Fig. 1 shows an embodiment of the four-wheel steering system of the present invention, Fig. 2 is a sectional view showing the details of the control valve, which is the main part, and Fig. 3 is a further enlarged view of the main part. FIG. Furthermore, Fig. 4A is a graph showing changes in the actual steering angle of the rear wheels, Fig. 4B is a graph showing changes in the rotation angle during steering wheel operation, and Fig. ₅ is a graph showing changes in the rotation angle when the steering wheel is operated, and Fig. 5 is a graph showing changes in the actual steering angle of the rear wheels. It is a graph showing the relationship of angle θ _R in one control mode of four-wheel steering.
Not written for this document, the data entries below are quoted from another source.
(* ===== verification/Udp.v ===== *)
(** Udp: the analyzer of the UDP protocol, UDP.cc, at the root of a connection.

    A member function is a computation over the analyzer, its connection and the
    counters and log of all connections.  What goes to the script and to the children
    is the list [out]. *)
From S2P Require Import Prelude Double Flow IP NetUtil Endpoint Conn.
From stdpp Require Import strings pretty.
From Stdlib Require Import Ascii.

Module UD.

Abbreviation bytes := (list Z) (only parsing).

(** ** Data *)

Inductive effect :=
  | PacketContents (data : bytes)
  | Contents (is_orig : bool) (data : bytes)
  | ForwardPacket (len : Z) (data : bytes) (is_orig : bool) (seq caplen : Z)
  | Done_c
  | FlipRoles_c
  | Moved_c.

(** [skip], [finished] and [moved] are members of Analyzer; the lengths are [-1] as
    long as there was no packet. *)
Record UDP_Analyzer := mkUDP {
  skip : bool;
  finished : bool;
  moved : bool;
  request_len : Z;
  reply_len : Z;
  out : list effect
}.

Definition set_finished (v : bool) (a : UDP_Analyzer) : UDP_Analyzer := mkUDP (skip a) v (moved a) (request_len a) (reply_len a) (out a).
Definition set_moved (v : bool) (a : UDP_Analyzer) : UDP_Analyzer := mkUDP (skip a) (finished a) v (request_len a) (reply_len a) (out a).
Definition set_request_len (v : Z) (a : UDP_Analyzer) : UDP_Analyzer := mkUDP (skip a) (finished a) (moved a) v (reply_len a) (out a).
Definition set_reply_len (v : Z) (a : UDP_Analyzer) : UDP_Analyzer := mkUDP (skip a) (finished a) (moved a) (request_len a) v (out a).
Definition set_out (v : list effect) (a : UDP_Analyzer) : UDP_Analyzer := mkUDP (skip a) (finished a) (moved a) (request_len a) (reply_len a) v.

Definition sizeof_udphdr : Z := 8.
Definition HIST_ORIG_DATA_PKT : Z := 0x1.
Definition HIST_RESP_DATA_PKT : Z := 0x2.
Definition HIST_ORIG_CORRUPT_PKT : Z := 0x4.
Definition HIST_RESP_CORRUPT_PKT : Z := 0x8.
Definition IPPROTO_UDP : Z := 17.

(** The options of the script; [content_port is_orig port] is the lookup in
    [udp_content_delivery_ports_orig] or [_resp]. *)
Record config := mkConfig {
  udp_inactivity_timeout : double;
  ignore_checksums : bool;
  packet_contents : bool;
  udp_contents : bool;
  udp_content_deliver_all_orig : bool;
  udp_content_deliver_all_resp : bool;
  content_port : bool → Z → bool;
  conn_cfg : C.config
}.

Section operations.
Variable cfg : config.

Record State := mkState { udp : UDP_Analyzer; conn : C.Connection (); world : C.World }.

Definition with_udp (f : UDP_Analyzer → UDP_Analyzer) : M State () := modify (λ s, mkState (f (udp s)) (conn s) (world s)).
Definition on_conn (f : C.Connection () * C.World → C.Connection () * C.World) : M State () :=
  modify (λ s, let '(c, w) := f (conn s, world s) in mkState (udp s) c w).
Definition emit (e : effect) : M State () := with_udp (λ a, set_out (out a ++ [e]) a).
Definition Weird (name : string) : M State () := on_conn (C.conn_Weird name).
Definition Event (name : string) : M State () := on_conn (C.emit_event (C.Event name)).
Definition CheckHistory (mask : Z) (code : Ascii.ascii) : M State () :=
  on_conn (λ s, (C.set_hist (E.conn_CheckHistory mask code (C.hist s.1)).2 s.1, s.2)).

(** The connection of a new analyzer gets the timers of its protocol. *)
Definition UDP_Analyzer_new (c : C.Connection ()) (w : C.World) : State :=
  let '(c, w) := C.EnableStatusUpdateTimer (conn_cfg cfg) (c, w) in
  let '(c, w) := C.SetInactivityTimeout (udp_inactivity_timeout cfg) (c, w) in
  mkState (mkUDP false false false (-1) (-1) []) c w.

Definition uh_dport (up : bytes) : option Z := IP.get16 up 2.
Definition uh_ulen (up : bytes) : option Z := IP.get16 up 4.
Definition uh_sum (up : bytes) : option Z := IP.get16 up 6.

Definition ValidateChecksum (ip : IP.IP_Hdr) (up : bytes) (len : Z) : option bool :=
  sum ← (if (Z.rem len 2 =? 1)%Z then x ← IP.get8 up (len - 1); Some (NU.htons (Z.shiftl x 8)) else Some 0%Z);
  src ← IP.SrcAddr ip; sum ← NU.addr_checksum src sum;
  dst ← IP.DstAddr ip; sum ← NU.addr_checksum dst sum;
  let sum := uint32 (sum + NU.htons IPPROTO_UDP) in
  let sum := uint32 (sum + NU.htons (uint16 len)) in
  sum ← NU.ones_complement_checksum up len sum;
  Some (sum =? 0xffff)%Z.

(** Whether the checksum of a packet is wrong; in IPv4, 0 stands for none. *)
Definition bad_checksum (ip : IP.IP_Hdr) (up : bytes) (len caplen : Z) : option bool :=
  chksum ← uh_sum up;
  if negb (ignore_checksums cfg) && (len <=? caplen)%Z then
    if IP.IP4_Hdr ip && (chksum =? 0)%Z then Some false else negb <$> ValidateChecksum ip up len
  else Some false.

(** [PacketContents] raises the event if there is something. *)
Definition raise_contents (up : bytes) (len caplen : Z) : M State () :=
  let n := int32 (Z.min len caplen - sizeof_udphdr) in
  when (packet_contents cfg && (0 <? n)%Z) (d ← lift (IP.slice up sizeof_udphdr n); emit (PacketContents d)).

(** The data of the packet for the script, for some ports. *)
Definition deliver_contents (up : bytes) (len : Z) (is_orig : bool) : M State () :=
  when (udp_contents cfg)
    (port ← lift (uh_dport up);
     when ((if is_orig then udp_content_deliver_all_orig cfg else udp_content_deliver_all_resp cfg) || content_port cfg is_orig port)
       (d ← lift (IP.slice up sizeof_udphdr len); emit (Contents is_orig d))).

(** What is counted for the direction of a packet. *)
Definition count (is_orig : bool) (ulen : Z) : M State () :=
  if is_orig then
    CheckHistory HIST_ORIG_DATA_PKT "D"%char;;
    with_udp (λ a, set_request_len (if (request_len a <? 0)%Z then ulen else E.int64 (request_len a + ulen)) a);;
    Event "udp_request"
  else
    CheckHistory HIST_RESP_DATA_PKT "d"%char;;
    with_udp (λ a, set_reply_len (if (reply_len a <? 0)%Z then ulen else E.int64 (reply_len a + ulen)) a);;
    Event "udp_reply".

Definition mismatch (ulen len : Z) : string :=
  "UDP_datagram_length_mismatch(" +:+ pretty ulen +:+ "!=" +:+ pretty len +:+ ")".

(** [up] is the packet from the header on, as captured. *)
Definition DeliverPacket (t : double) (len : Z) (up : bytes) (is_orig : bool) (sq : Z) (ip : IP.IP_Hdr) (caplen : Z) : M State () :=
  raise_contents up len caplen;;
  bad ← lift (bad_checksum ip up len caplen);
  if (bad : bool) then
    Weird "bad_UDP_checksum";;
    if is_orig then CheckHistory HIST_ORIG_CORRUPT_PKT "C"%char else CheckHistory HIST_RESP_CORRUPT_PKT "c"%char
  else
    ulen ← lift (uh_ulen up);
    when (negb (ulen =? len)%Z) (Weird (mismatch ulen len));;
    let len := (len - sizeof_udphdr)%Z in
    let ulen := (ulen - sizeof_udphdr)%Z in
    let caplen := (caplen - sizeof_udphdr)%Z in
    on_conn (λ s, (C.set_last_time t s.1, s.2));;
    deliver_contents up len is_orig;;
    count is_orig ulen;;
    when (len <=? caplen)%Z (emit (ForwardPacket len (drop 8 up) is_orig sq caplen)).

(** [Analyzer::NextPacket] of the root. *)
Definition NextPacket (t : double) (is_orig : bool) (ip : IP.IP_Hdr) (up : bytes) (len caplen : Z) : M State () :=
  a ← gets udp;
  if skip a then stop else DeliverPacket t len up is_orig (-1) ip caplen.

(** What a script is told about an endpoint: its size, and whether it is active. *)
Definition UpdateEndpointVal (is_orig : bool) (a : UDP_Analyzer) : Z * bool :=
  let size := if is_orig then request_len a else reply_len a in
  if (size <? 0)%Z then (0%Z, false) else (size, true).

Definition Done (a : UDP_Analyzer) : option UDP_Analyzer :=
  if moved a then Some a
  else if finished a then None
  else Some (set_finished true (set_out (out a ++ [Done_c]) a)).

Definition IsReuse (t : double) (pkt : bytes) : bool := false.
Definition Moved (a : UDP_Analyzer) : UDP_Analyzer := set_out (out a ++ [Moved_c]) (set_moved true a).
Definition FlipRoles (a : UDP_Analyzer) : UDP_Analyzer := set_out (out a ++ [FlipRoles_c]) a.

(** What is archived. *)
Record archive := mkArchive { ar_skip : bool; ar_finished : bool; ar_request_len : Z; ar_reply_len : Z }.
Definition serialize (a : UDP_Analyzer) : archive := mkArchive (skip a) (finished a) (request_len a) (reply_len a).
Definition unserialize (r : archive) : UDP_Analyzer := mkUDP (ar_skip r) (ar_finished r) false (ar_request_len r) (ar_reply_len r) [].


(** ** Packets of a connection *)

(** A packet as it comes from the sessions: direction, header, data as captured,
    and lengths. *)
Record datagram := mkDatagram { d_time : double; d_orig : bool; d_ip : IP.IP_Hdr; d_up : bytes; d_len : Z; d_caplen : Z }.

Definition deliver_one (d : datagram) : M State () := call (NextPacket (d_time d) (d_orig d) (d_ip d) (d_up d) (d_len d) (d_caplen d)).
Fixpoint deliver_all (l : list datagram) : M State () :=
  match l with [] => mret () | d :: l => deliver_one d;; deliver_all l end.

Definition corrupt (d : datagram) : option bool := bad_checksum (d_ip d) (d_up d) (d_len d) (d_caplen d).
(** The payload, as the header has it. *)
Definition payload (d : datagram) : Z := (default 0 (uh_ulen (d_up d)) - sizeof_udphdr)%Z.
The four-wheel steering system is a system that steers the front wheels 1, 1 by steering the steering wheel 3 in FIG. 1, thereby steering the rear wheels 2, 2 according to the steering angle of the front wheels 1, 1. The relationship between the front wheel turning angle θ _F and the rear wheel turning angle θ _R at this time is determined by a control mode as shown in FIG. 5, for example. In FIG. 5, broken lines V1, V2, and V3 indicate control patterns in the automatic control mode when the vehicle speed is high, medium, and low, respectively, and inflection lines P1, P2, and P3 indicate the steering ratio (θ _R / θ _F ) indicates the point at which the front wheel steering angle θ _F changes with respect to changes in the front wheel steering angle θ F. At the point where the front wheel steering angle θ _F is smaller than this inflection point, the steering ratio θ _R /θ _F is relatively large, and this Above the inflection point, it remains unchanged or decreases as the front wheel steering angle θ _F increases. Further, this steering ratio θ _R /θ _F increases as the vehicle speed increases. Furthermore, when the vehicle speed is low (V3), when the front wheel steering angle θ _F becomes equal to or greater than θ _F ′, the rear wheel steering angle θ _R becomes negative, and antiphase steering is performed, and the steering angle ( When θ _H ) is large, the rear wheels are steered in the opposite phase so that the direction of the vehicle can be changed significantly. In addition, in the embodiment shown in FIG. 5, the above three types of control patterns V
1. In addition to V2 and _V3 , there are two fixed _modes : fixed mode The fixed mode provides four-wheel steering. This is useful when parallel parking or parking in a garage, when you want to make sure to steer the rear wheels a lot to move the car diagonally horizontally or change direction with a small turning radius. In the above three types of automatic control patterns V1, V2, and V3, below the inflection point, the steering ratio θ _R /θ _F is made relatively large to eliminate phase lag for lane changes, etc., and improve responsiveness. On the other hand, above the inflection point, the steering ratio is made relatively small to improve cornering performance and maneuverability.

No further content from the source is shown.